The objectives of this study were twofold:
To summarise the trial set up, the EPI system was installed at 1.3 m height along the length of a 35 m3 isolation unit at the University of Minnesota. For the purpose of the study, ten pigs were intranasally and intratracheally infected with an H1N1 influenza virus. Aerosols were sampled for 30 minutes, using a cyclonic air collector. Additionally, an optical particle counter and an ion meter were used to analyse total particles and verification of ion concentration during the sampling periods. Air samples were collected with the EPI system ‘off’ and ‘on’ for one hour each time. Oral fluids, clinical signs, coughing and lethargy score were collected at each replicate am/pm. Samples were analysed; difference in the quantity of virus, removal efficiency and total particle counts by size were calculated during the study with the system ‘off’ and ‘on’.
The researchers explained: “The analysis demonstrated that influenza A virus was associated with the largest particle size ranges of 5.8 to 10 microns. After the air was treated with the EPI system there was a significant reduction in the quantity of influenza A in all size stages (with the exception of stage 2). The most pronounced reduction (up to 2.57 logs) was observed in particles from 9 to 10 microns. Overall the removal efficiency was positive throughout all days in the study.”
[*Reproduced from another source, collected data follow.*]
(* ===== verification/ProxyHealth.v ===== *)
(** core/proxy/health.go: the health checks of upstreams.

    A checker is its fields and the place its goroutine is at; the goroutine,
    the ticker and [Stop] interleave as labelled steps.  A probe is what the
    upstream answers; the headers sent with it and the logging are left out, and
    so is the float success rate of the metrics. *)

From Stdlib Require Import Ascii String.
From S2P Require Import Prelude GoStrings CircuitBreaker RateLimit Rules Proxy.

Local Open Scope string_scope.

Inductive HealthStatus : Type := HealthStatusUnknown | HealthStatusHealthy | HealthStatusUnhealthy.
Definition HealthStatus_String (hs : HealthStatus) : string :=
  match hs with HealthStatusHealthy => "healthy" | HealthStatusUnhealthy => "unhealthy" | HealthStatusUnknown => "unknown" end.

Record HealthCheckerConfig : Type := {
  hc_URL : string;
  hc_Interval : duration;
  hc_Timeout : duration;
  hc_ExpectedStatus : Z;
  hc_ExpectedBody : string;
  hc_Method : string;
}.
Inductive health_error : Type := EProbe (message : string) | EStatus (code : Z) | EBody | ERead.

(** Where the goroutine is. *)
Inductive place : Type := PIdle | PChecking | PSelecting | PStopped.
Record HealthChecker : Type := {
  h_config : HealthCheckerConfig;
  h_status : HealthStatus;
  h_lastCheck : option time;
  h_lastError : option health_error;
  h_checkCount : Z;
  h_failureCount : Z;
  h_stop : bool;
  h_panic : bool;
  h_place : place;
}.

Definition NewHealthChecker (c : HealthCheckerConfig) : HealthChecker :=
  {| h_config := {| hc_URL := hc_URL c;
       hc_Interval := if (hc_Interval c =? 0)%Z then (30 * second)%Z else hc_Interval c;
       hc_Timeout := if (hc_Timeout c =? 0)%Z then (5 * second)%Z else hc_Timeout c;
       hc_ExpectedStatus := if (hc_ExpectedStatus c =? 0)%Z then 200%Z else hc_ExpectedStatus c;
       hc_ExpectedBody := hc_ExpectedBody c;
       hc_Method := if String.eqb (hc_Method c) "" then "GET" else hc_Method c |};
     h_status := HealthStatusUnknown; h_lastCheck := None; h_lastError := None; h_checkCount := 0; h_failureCount := 0;
     h_stop := false; h_panic := false; h_place := PIdle |}.

(** What a probe meets: an error before the answer, or an answer whose body may
    break off. *)
Record reply : Type := { rp_StatusCode : Z; rp_ContentLength : Z; rp_Body : string; rp_breaks : bool }.
Definition probe : Type := result string reply.

(** [io.ReadAll(io.LimitReader(body, limit))]. *)
Definition read_limited (rp : reply) (limit : nat) : option string :=
  if rp_breaks rp && (String.length (rp_Body rp) <? limit)%nat then None else Some (str_take limit (rp_Body rp)).
(** The verdict of a check: [None] is success. *)
Definition verdict (c : HealthCheckerConfig) (p : probe) : option health_error :=
  match p with
  | Err m => Some (EProbe m)
  | Ok rp =>
      if negb (rp_StatusCode rp =? hc_ExpectedStatus c)%Z then Some (EStatus (rp_StatusCode rp))
      else if String.eqb (hc_ExpectedBody c) "" then None
      else
        let expected := hc_ExpectedBody c in
        let maxBodySize := (String.length expected + 1)%nat in
        if (Z.of_nat maxBodySize <? rp_ContentLength rp)%Z then Some EBody
        else match read_limited rp maxBodySize with
        | None => Some ERead
        | Some body => if (String.length expected <? String.length body)%nat || negb (String.eqb body expected) then Some EBody else None
        end
  end.

(** performCheck: the first critical section, and the recording of the verdict. *)
Definition begin_check (now : time) (h : HealthChecker) : HealthChecker :=
  {| h_config := h_config h; h_status := h_status h; h_lastCheck := Some now; h_lastError := h_lastError h;
     h_checkCount := wrap64 (h_checkCount h + 1); h_failureCount := h_failureCount h; h_stop := h_stop h; h_panic := h_panic h; h_place := PChecking |}.
Definition recordSuccess (h : HealthChecker) : HealthChecker :=
  {| h_config := h_config h; h_status := HealthStatusHealthy; h_lastCheck := h_lastCheck h; h_lastError := None;
     h_checkCount := h_checkCount h; h_failureCount := h_failureCount h; h_stop := h_stop h; h_panic := h_panic h; h_place := PSelecting |}.
Definition recordFailure (e : health_error) (h : HealthChecker) : HealthChecker :=
  {| h_config := h_config h; h_status := HealthStatusUnhealthy; h_lastCheck := h_lastCheck h; h_lastError := Some e;
     h_checkCount := h_checkCount h; h_failureCount := wrap64 (h_failureCount h + 1); h_stop := h_stop h; h_panic := h_panic h; h_place := PSelecting |}.
Definition finish_check (p : probe) (h : HealthChecker) : HealthChecker :=
  match verdict (h_config h) p with None => recordSuccess h | Some e => recordFailure e h end.

(** Stop closes the channel, which panics when it is closed. *)
Definition close_stop (h : HealthChecker) : HealthChecker :=
  {| h_config := h_config h; h_status := h_status h; h_lastCheck := h_lastCheck h; h_lastError := h_lastError h; h_checkCount := h_checkCount h;
     h_failureCount := h_failureCount h; h_stop := true; h_panic := h_stop h; h_place := h_place h |}.
Definition leave (h : HealthChecker) : HealthChecker :=
  {| h_config := h_config h; h_status := h_status h; h_lastCheck := h_lastCheck h; h_lastError := h_lastError h; h_checkCount := h_checkCount h;
     h_failureCount := h_failureCount h; h_stop := h_stop h; h_panic := h_panic h; h_place := PStopped |}.

Inductive health_label : Type := HStart (now : time) | HAnswer (p : probe) | HTick (now : time) | HStop | HSeeStop.
Definition health_step (l : health_label) (h : HealthChecker) : option HealthChecker :=
  if h_panic h then None
  else match l, h_place h with
  | HStart now, PIdle => Some (begin_check now h)
  | HAnswer p, PChecking => Some (finish_check p h)
  | HTick now, PSelecting => Some (begin_check now h)
  | HSeeStop, PSelecting => if h_stop h then Some (leave h) else None
  | HStop, _ => Some (close_stop h)
  | _, _ => None
  end.
Fixpoint health_run (ls : list health_label) (h : HealthChecker) : option HealthChecker :=
  match ls with [] => Some h | l :: rest => health_step l h ≫= health_run rest end.

(** ** Metrics *)

Record HealthMetrics : Type := { hm_Status : HealthStatus; hm_LastCheck : option time; hm_LastError : option health_error; hm_CheckCount : Z; hm_FailureCount : Z }.
Definition GetStatus (h : HealthChecker) : HealthStatus := h_status h.
Definition GetMetrics (h : HealthChecker) : HealthMetrics :=
  {| hm_Status := h_status h; hm_LastCheck := h_lastCheck h; hm_LastError := h_lastError h; hm_CheckCount := h_checkCount h; hm_FailureCount := h_failureCount h |}.
Definition IsHealthy (m : HealthMetrics) : bool := match hm_Status m with HealthStatusHealthy => true | _ => false end.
The researchers wrote that results from the study indicate that influenza A can be associated to particle size aerosols of various size ranges. They added, “Furthermore, influenza A aerosols were reduced by the EPI system. Thus air sanitations technologies could play an important role at reducing the load of viral particles from the air; however the significant of this reduction is still unknown. Further studies are needed to test the infectivity of these particles. Decreasing the infectious virus load of influenza A in the air of positive pig farms should decrease the likelihood of dissemination of airborne pathogens to neighboring pig sites.”
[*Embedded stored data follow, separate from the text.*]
Definition PolicyChecker : Type := CheckRequest -> result string (option CheckResponse).
Record ModuleProxyConfig : Type := {
  mp_Registry : option Registry;
  mp_ModuleID : string;
  mp_InternalToken : string;
  mp_SessionSecret : string;
  mp_PreserveHost : bool;
  mp_TrustForwardedHeaders : bool;
  mp_StripInboundIdentityHeaders : bool;
  mp_IdentitySigningSecret : string;
  mp_IdentitySignatureHeader : string;
  mp_SignedIdentityHeaders : list string;
  mp_PolicyChecker : option PolicyChecker;
  mp_RequirePolicy : bool;
  mp_PolicyModel : string;
}.
Definition NewModuleProxy (cfg : ModuleProxyConfig) : ModuleProxyConfig :=
  {| mp_Registry := mp_Registry cfg; mp_ModuleID := mp_ModuleID cfg; mp_InternalToken := mp_InternalToken cfg; mp_SessionSecret := mp_SessionSecret cfg;
     mp_PreserveHost := mp_PreserveHost cfg; mp_TrustForwardedHeaders := mp_TrustForwardedHeaders cfg;
     mp_StripInboundIdentityHeaders := mp_StripInboundIdentityHeaders cfg; mp_IdentitySigningSecret := mp_IdentitySigningSecret cfg;
     mp_IdentitySignatureHeader := if String.eqb (mp_IdentitySignatureHeader cfg) "" then "X-Aegion-Signature" else mp_IdentitySignatureHeader cfg;
     mp_SignedIdentityHeaders := match mp_SignedIdentityHeaders cfg with [] => ["X-User-ID"; "X-User-Session-ID"; "X-User-AAL"] | l => l end;
     mp_PolicyChecker := mp_PolicyChecker cfg; mp_RequirePolicy := mp_RequirePolicy cfg; mp_PolicyModel := mp_PolicyModel cfg |}.

(** The values of a request's context. *)
Record values : Type := { v_session : option Session; v_module : string; v_requestID : string; v_clientIP : string }.
Record target : Type := { tg_Scheme : string; tg_Host : string; tg_Path : string }.
Class RouterUrl := { parse_target : string -> option target }.

(** ** Helpers *)

Definition trim_brackets (s : string) : string := trim is_bracket s.
Definition normalizeHost (hostport : string) : string :=
  let hostport := TrimSpace hostport in
  if String.eqb hostport "" then ""
  else match SplitHostPort hostport with
  | Some host => trim_brackets (ToLower host)
  | None => trim_brackets (ToLower hostport)
  end.
Definition isSameAuthority (left right : string) : bool :=
  let l := normalizeHost left in
  let r := normalizeHost right in
  negb (String.eqb l "") && negb (String.eqb r "") && String.eqb (ToLower l) (ToLower r).
Definition singleJoiningSlash (a b : string) : string :=
  match HasSuffix a "/", HasPrefix b "/" with
  | true, true => a +:+ str_drop 1 b
  | false, false => a +:+ "/" +:+ b
  | _, _ => a +:+ b
  end.
Definition policyActionFromMethod (method : string) : string :=
  let m := ToUpper (TrimSpace method) in
  if existsb (String.eqb m) ["GET"; "HEAD"; "OPTIONS"] then "read"
  else if existsb (String.eqb m) ["POST"; "PUT"; "PATCH"; "DELETE"] then "write"
  else ToLower (TrimSpace method).
Definition normalizePolicyModel (model : string) : string :=
  let m := ToLower (TrimSpace model) in
  if existsb (String.eqb m) [""; "default"; "rbac"; "abac"; "rebac"] then m else "".
Definition WithRequestContextIP (v : values) (ip : string) : values :=
  let ip := TrimSpace ip in
  if String.eqb ip "" then v
  else {| v_session := v_session v; v_module := v_module v; v_requestID := v_requestID v; v_clientIP := ip |}.
Definition requestContextIPFromContext (v : values) : string :=
  let ip := TrimSpace (v_clientIP v) in
  trim_brackets (match SplitHostPort ip with Some host => host | None => ip end).
Definition isConnectionRefused (message : string) : bool :=
  GoStrings.Contains message "connection refused" || GoStrings.Contains message "no such host" || GoStrings.Contains message "dial tcp".

Section router.
Context `{UuidText} `{Net} `{RouterUrl} (cidrs : string) (cache : gmap string (list ipnet)).

(** ** The module's endpoint *)

Definition getModuleEndpoint (p : ModuleProxyConfig) (inboundHost : string) : result router_error target :=
  match mp_Registry p with
  | None => Err (ErrModuleUnavailable None)
  | Some registry =>
      match GetModule (mp_ModuleID p) registry with
      | Err e => Err (ErrModuleUnavailable (Some e))
      | Ok m =>
          if negb (String.eqb (m_Status m) StatusHealthy) && negb (String.eqb (m_Status m) StatusStarting) then Err (ErrModuleUnavailable None)
          else match List.find (fun ep => String.eqb (ep_Type ep) EndpointHTTP) (m_Endpoints m) with
          | None => Err ErrNoHealthyEndpoint
          | Some ep =>
              match parse_target (ep_URL ep) with
              | None => Err ErrUrl
              | Some t =>
                  if negb (String.eqb (tg_Scheme t) "http") && negb (String.eqb (tg_Scheme t) "https") then Err ErrUrl
                  else if String.eqb (tg_Host t) "" then Err ErrUrl
                  else if isSameAuthority inboundHost (tg_Host t) then Err ErrUrl
                  else Ok t
              end
          end
      end
  end.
A similar test was also conducted to see if also PRRS and influenza A both could be reduced, since both viruses are transmitted by aerosols. Here also a significant removal of particles was observed when the EPI was on.
The researchers added: “Our results indicated that particle size and distance to the source of ions (or air collection device) influenced the efficiency of the EPI system when aerosols were artificially generated. The distance of the EPI lines to the source of aerosols is a key aspect to take into account when considering this air treatment.”
Next to Carmen Alonso, the research was conducted by P. Raynor, P. Davies and M. Torremorrell, University of Minnesota.